En la foto, sonreía. Miró entonces con ternura a la mujer que lo abrazaba. Lloraba. Solo en el salón, solo en el mundo, el hombre lloraba. Dejó la foto en la mesa y eligió con cuidado un disco. «Albinoni será». El disco empezó a girar en el viejo tocadiscos, pero las primeras notas del órgano no conseguían elevarse en la penumbra del salón. Se quedó un instante dubitativo y, acompañado por los pasos cansados del violonchelo, se dirigió hacia la cocina. Ahora, tenía la botella en la mano, pero no encontraba el vaso que había sacado. «Será que no lograré nunca tener los dos al mismo tiempo».
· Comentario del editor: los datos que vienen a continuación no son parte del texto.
(** ** The walk *)

(** A path from a root down: the first node is a child of [above], or a root. *)
Fixpoint descent (tree : gmap TreeNodeId TreeNode) (above : option TreeNode) (nodes : list TreeNode)
    : Prop :=
  match nodes with
  | [] => True
  | n :: nodes =>
      match above with
      | None => parent_node_id n = None
      | Some p => ∃ id, parent_node_id n = Some id ∧ tree !! id = Some p
      end ∧ descent tree (Some n) nodes
  end.

Lemma ancestors_ok fuel tree node acc nodes :
  ancestors fuel tree node acc = Some (Ok nodes) → descent tree (Some node) acc →
  ∃ up, nodes = up ++ node :: acc ∧ descent tree None nodes.
Proof.
  revert node acc. induction fuel as [|fuel IH]; intros node acc; cbn [ancestors]; [done|].
  destruct (parent_node_id node) as [pid|] eqn:Hp.
  - destruct (tree !! pid) as [parent|] eqn:Hl; [|done]. intros H Hd.
    apply IH in H as (up & -> & Hd'); [|simpl; eauto].
    exists (up ++ [parent]). by rewrite <- app_assoc.
  - intros [= <-] Hd. by exists [].
Qed.

Lemma descent_in_tree tree above nodes n :
  descent tree above nodes → n ∈ nodes → last nodes = Some n ∨
  ∃ c id, c ∈ nodes ∧ parent_node_id c = Some id ∧ tree !! id = Some n.
Proof.
  revert above. induction nodes as [|x nodes IH]; intros above; [set_solver|].
  intros [_ Hd] [->|Hn]%elem_of_cons.
  - destruct nodes as [|y nodes]; [by left|]. right. destruct Hd as [(id & Hid & Hl) _].
    exists y, id. split_and!; [set_solver|done|done].
  - destruct (IH _ Hd Hn) as [Hlast|(c & id & Hc & Hid & Hl)].
    + left. destruct nodes; [done|]. by rewrite last_cons_cons.
    + right. exists c, id. split_and!; [set_solver|done|done].
Qed.

(** ** Parents first *)

(** [t] can follow the transactions [pre]: it is the transaction of a node of the tree that is a
    root, or whose parent is a node of the tree whose transaction is among them; or it is the
    refund of the node of the tree that was just exited. *)
Definition follows (tree : gmap TreeNodeId TreeNode) (pre : list Tx) (t : Tx) : Prop :=
  ∃ n, tree !! tn_id n = Some n ∧
    ((t = node_tx n ∧ ∀ id, parent_node_id n = Some id →
        ∃ p, tree !! id = Some p ∧ node_txid p ∈ compute_txid <$> pre) ∨
     (refund_tx n = Some t ∧ last pre = Some (node_tx n))).

Fixpoint parents_first (tree : gmap TreeNodeId TreeNode) (pre txs : list Tx) : Prop :=
  match txs with
  | [] => True
  | t :: txs => follows tree pre t ∧ parents_first tree (pre ++ [t]) txs
  end.

Lemma parents_first_app tree pre l1 l2 :
  parents_first tree pre (l1 ++ l2) ↔ parents_first tree pre l1 ∧ parents_first tree (pre ++ l1) l2.
Proof.
  revert pre. induction l1 as [|t l1 IH]; intros pre; simpl; [by rewrite app_nil_r; naive_solver|].
  rewrite IH, <- app_assoc. simpl. naive_solver.
Qed.

(** The transactions seen so far include all that are checked. *)
Definition seen (checked : gset Txid) (pre : list Tx) : Prop :=
  ∀ x, x ∈ checked → x ∈ compute_txid <$> pre.

Lemma exit_node_ordered tree above leaf_id refund n checked pre :
  descent tree above [n] → tree !! tn_id n = Some n → (tn_id n = leaf_id → refund_tx n = Some refund) →
  (∀ p, above = Some p → node_txid p ∈ checked) → seen checked pre →
  parents_first tree pre (exit_txs leaf_id refund checked [n]) ∧
  seen ({[node_txid n]} ∪ checked) (pre ++ exit_txs leaf_id refund checked [n]).
Proof.
  intros [Habove _] Htree Hleaf Hab Hseen. simpl. rewrite app_nil_r.
  assert (∀ l, node_txid n ∈ compute_txid <$> (pre ++ node_tx n :: l)) as Hn.
  { intros l. rewrite fmap_app. set_solver. }
  case_bool_decide as Hin.
  { split; [done|]. rewrite app_nil_r. intros x Hx. apply Hseen. unfold node_txid in Hx. set_solver. }
  assert (follows tree pre (node_tx n)) as Hf.
  { exists n. split; [done|]. left. split; [done|]. intros id Hid. destruct above as [p|]; [|congruence].
    destruct Habove as (id' & Hid' & Hl). exists p. split; [congruence|]. by apply Hseen, Hab. }
  split.
  - simpl. split; [done|]. case_bool_decide; simpl; [|done]. split; [|done].
    exists n. split; [done|]. right. split; [by apply Hleaf|]. by rewrite last_snoc.
  - intros x [->%elem_of_singleton|Hx]%elem_of_union; [apply Hn|].
    rewrite fmap_app. apply elem_of_app. left. by apply Hseen.
Qed.

Lemma exit_txs_ordered tree above leaf_id refund nodes checked pre :
  descent tree above nodes →
  (∀ n, n ∈ nodes → tree !! tn_id n = Some n ∧ (tn_id n = leaf_id → refund_tx n = Some refund)) →
  (∀ p, above = Some p → node_txid p ∈ checked) → seen checked pre →
  parents_first tree pre (exit_txs leaf_id refund checked nodes) ∧
  seen (list_to_set (node_txid <$> nodes) ∪ checked) (pre ++ exit_txs leaf_id refund checked nodes).
Proof.
  revert above checked pre. induction nodes as [|n nodes IH]; intros above checked pre Hd Hleaf Hab Hs.
  { split; [done|]. rewrite app_nil_r. intros x Hx. apply Hs. set_solver. }
  destruct Hd as [Hn Hd].
  destruct (exit_node_ordered tree above leaf_id refund n checked pre) as [Hp1 Hs1]; try done.
  { apply Hleaf. by left. }
  { apply Hleaf. by left. }
  destruct (IH (Some n) ({[node_txid n]} ∪ checked) (pre ++ exit_txs leaf_id refund checked [n]))
    as [Hp2 Hs2]; try done.
  { intros m Hm. apply Hleaf. by right. }
  { intros p [= <-]. set_solver. }
  rewrite exit_txs_cons, app_assoc. split.
  - by apply parents_first_app.
  - intros x Hx. apply Hs2. rewrite fmap_cons in Hx. set_solver.
Qed.

(** ** Every leaf exits with its refund *)

(** The refund of every requested leaf whose transaction is checked has been bumped. *)
Definition refunded (tree : gmap TreeNodeId TreeNode) (leaf_ids : list TreeNodeId)
    (checked : gset Txid) (pre : list Tx) : Prop :=
  ∀ n refund, tree !! tn_id n = Some n → tn_id n ∈ leaf_ids → node_txid n ∈ checked →
    refund_tx n = Some refund → refund ∈ pre.

(** The nodes have transactions of their own, and no requested leaf is a parent. *)
Definition separate (tree : gmap TreeNodeId TreeNode) (leaf_ids : list TreeNodeId) : Prop :=
  (∀ id n, tree !! id = Some n → tn_id n = id) ∧
  (∀ a b, tree !! tn_id a = Some a → tree !! tn_id b = Some b → node_txid a = node_txid b → a = b) ∧
  (∀ c id, tree !! tn_id c = Some c → parent_node_id c = Some id → id ∉ leaf_ids).

Lemma exit_txs_refunded tree leaf_ids leaf_id refund nodes checked pre :
  separate tree leaf_ids → refunded tree leaf_ids checked pre →
  (∀ n, n ∈ nodes → tree !! tn_id n = Some n ∧ (tn_id n ∈ leaf_ids → tn_id n = leaf_id) ∧
     (tn_id n = leaf_id → refund_tx n = Some refund)) →
  refunded tree leaf_ids (list_to_set (node_txid <$> nodes) ∪ checked)
    (pre ++ exit_txs leaf_id refund checked nodes).
Proof.
  intros (Hkey & Hinj & _) Hr. revert checked pre Hr.
  induction nodes as [|n nodes IH]; intros checked pre Hr Hn.
  { simpl. rewrite app_nil_r. by replace (∅ ∪ checked) with checked by set_solver. }
  rewrite exit_txs_cons, app_assoc.
  replace (list_to_set (node_txid <$> (n :: nodes)) ∪ checked)
    with (list_to_set (node_txid <$> nodes) ∪ ({[node_txid n]} ∪ checked)) by set_solver.
  apply IH; [|intros m Hm; apply Hn; by right].
  destruct (Hn n ltac:(by left)) as (Ht & Hl & Href).
  intros m r Hm Hmid Hx Hmr. apply elem_of_app. simpl. rewrite app_nil_r. fold (node_txid n).
  case_bool_decide as Hin.
  - left. apply (Hr m); try done.
    apply elem_of_union in Hx as [Heq%elem_of_singleton|]; [by rewrite Heq|done].
  - apply elem_of_union in Hx as [->%elem_of_singleton%(Hinj m n)|Hx]; [|done..|left; by eapply Hr].
    right. rewrite bool_decide_eq_true_2 by auto. rewrite Href in Hmr by auto. set_solver.
Qed.

Definition keyed (tree : gmap TreeNodeId TreeNode) : Prop := ∀ id n, tree !! id = Some n → tn_id n = id.
Lemma example_status t p s :
  (p_status <$> payment_or_fail t) = Some s → Payment_try_from t = Ok p → p_status p = s.
Proof. unfold payment_or_fail. intros Hs Hp. rewrite Hp in Hs. by injection Hs. Qed.

Lemma bitcoin_sync_catches_up_witness :
  let L := [done_transfer; open_transfer] in
  let w' := (example_sync L example_world).1 in
  example_sync L example_world = (w', Some (Ok ())) ∧
  ∃ info', saved_info w' info' ∧ info_offset info' = 1 ∧
    caught_up (pl := example_payment_laws L []) L 1 w'.
Proof.
  intros L w'.
  assert (example_sync L example_world = (w', Some (Ok ()))) as Hrun
    by (apply succeeds_unit; vm_compute; reflexivity).
  split; [exact Hrun|].
  destruct (bitcoin_sync_catches_up (sw := example_wallet L []) L 2 true example_world w'
    CachedSyncInfo_default Hrun) as (_ & l & Hl & Hsaved).
  - apply example_serves.
  - apply NoDup_cons. split; [by intros ?%list_elem_of_singleton|apply NoDup_singleton].
  - done.
  - done.
  - split; [done|]. simpl. lia.
  - destruct Hsaved as (info' & Hs & Ho & _ & Hc); [intros info w; by eexists|].
    assert (∀ t p, t ∈ [done_transfer] → Payment_try_from t = Ok p → is_final (p_status p)) as Hf.
    { intros t p ->%list_elem_of_singleton Hp.
      apply example_status with (s := Completed) in Hp; [by rewrite Hp|vm_compute; reflexivity]. }
    assert (∀ t p, t ∈ [open_transfer] → Payment_try_from t = Ok p → p_status p = Pending) as Hp
      by (intros t p ->%list_elem_of_singleton Hp; apply example_status with (s := Pending) in Hp;
          [exact Hp|vm_compute; reflexivity]).
    assert (pending_last L) as Hlast by (exists [done_transfer], [open_transfer]; done).
    assert (info_offset info' = 1) as H1
      by (rewrite Ho; symmetry; exact (pending_suffix L l [done_transfer] [open_transfer] Hl eq_refl Hf Hp)).
    exists info'. split; [exact Hs|]. split; [exact H1|]. rewrite <- H1. exact (Hc (λ p _ w, ex_intro _ _ eq_refl) Hlast).
Defined.
Definition network_to_hrp (network : Network) : Hrp :=
  match network with
  | Mainnet => HRP_MAINNET
  | Testnet => HRP_TESTNET
  | Regtest => HRP_REGTEST
  | Signet => HRP_SIGNET
  end.

Definition hrp_to_network (hrp : Hrp) : result Network AddressError :=
  if Hrp_eqb hrp HRP_MAINNET || Hrp_eqb hrp HRP_LEGACY_MAINNET then Ok Mainnet
  else if Hrp_eqb hrp HRP_TESTNET || Hrp_eqb hrp HRP_LEGACY_TESTNET then Ok Testnet
  else if Hrp_eqb hrp HRP_REGTEST || Hrp_eqb hrp HRP_LEGACY_REGTEST then Ok Regtest
  else if Hrp_eqb hrp HRP_SIGNET || Hrp_eqb hrp HRP_LEGACY_SIGNET then Ok Signet
  else Err (UnknownHrp (Hrp_fmt hrp)).

(** [(magic as i64).to_be_bytes()[4..]]. *)
Definition get_magic_network_identifier (network : Network) : list Z :=
  let magic := match network with
               | Mainnet => 0xd9b4bef9
               | Regtest => 0xdab5bffa
               | Testnet => 0x0709110b
               | Signet => 0x40cf030a
               end in
  drop 4 (to_be_bytes 8 magic).

(** *** Canonical encodings *)

(** [if let Some(x) = o { encode(x) }]. *)
Definition encode_some {A} (f : A → list Z) (o : option A) : list Z :=
  match o with Some a => f a | None => [] end.

Definition encode_spark_invoice_fields_canonical (fields : ProtoSparkInvoiceFields) : list Z :=
  (if pif_version fields =? 0 then [] else uint32_encode 1 (pif_version fields)) ++
  (match pif_id fields with [] => [] | id => bytes_encode 2 id end) ++
  encode_some (string_encode 5) (pif_memo fields) ++
  encode_some (bytes_encode 6) (pif_sender_public_key fields) ++
  encode_some (timestamp_encode 7) (pif_expiry_time fields) ++
  encode_some (λ pt, match pt with
                     | ProtoTokens tokens => tokens_encode 3 tokens
                     | ProtoSats sats => sats_encode 4 sats
                     end) (pif_payment_type fields).

Definition encode_spark_address_canonical (address : ProtoSparkAddress) : list Z :=
  bytes_encode 1 (psa_identity_public_key address) ++
  encode_some (λ f, bytes_encode 2 (encode_spark_invoice_fields_canonical f))
    (psa_spark_invoice_fields address) ++
  encode_some (bytes_encode 3) (psa_signature address).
La cocina fue una vez más el testigo privilegiado de uno de los notorios accesos de rabia del hombre. Sin embargo, como era habitual con aquella bullosa caldera humana, la erupción provocó mucho humo, pero poca lava. Se tranquilizó de inmediato y regresó al salón pensando que, al final, más que un vaso común y corriente, esa ocasión ameritaba algo especial. Y, de una caja de la cómoda del salón, sacó una fina copa de cristal.
El hombre jugó un momento con la copa en su mano, haciendo girar el líquido lentamente y observando cómo se reflejaba en el vidrio de la mesa del salón. Anticipaba el malestar y, también, aquel estado de angustia y tristeza que venía sintiendo durante largos días. Incluso con tan solo un par de copas, anticipaba también los siniestros pensamientos que lo acompañarían entonces.
Se preguntó cuándo su relación con el alcohol había cambiado de manera tan drástica. Había pasado hacía muchos años de ser un compañero de fiesta ocasional y divertido a un imprescindible y molestoso socio de todos los días. Había dejado hacía mucho tiempo de ser un fiel amigo en las buenas y un hombro compasivo en las malas. Ese maleante líquido le había robado años de su vida, incluso, antes de la cárcel. Volvió a pensar en la llamada y, por lo tanto, en ella. Cerró los ojos, acercó despacio la copa a sus labios y, sin dudarlo más, tomó un largo sorbo.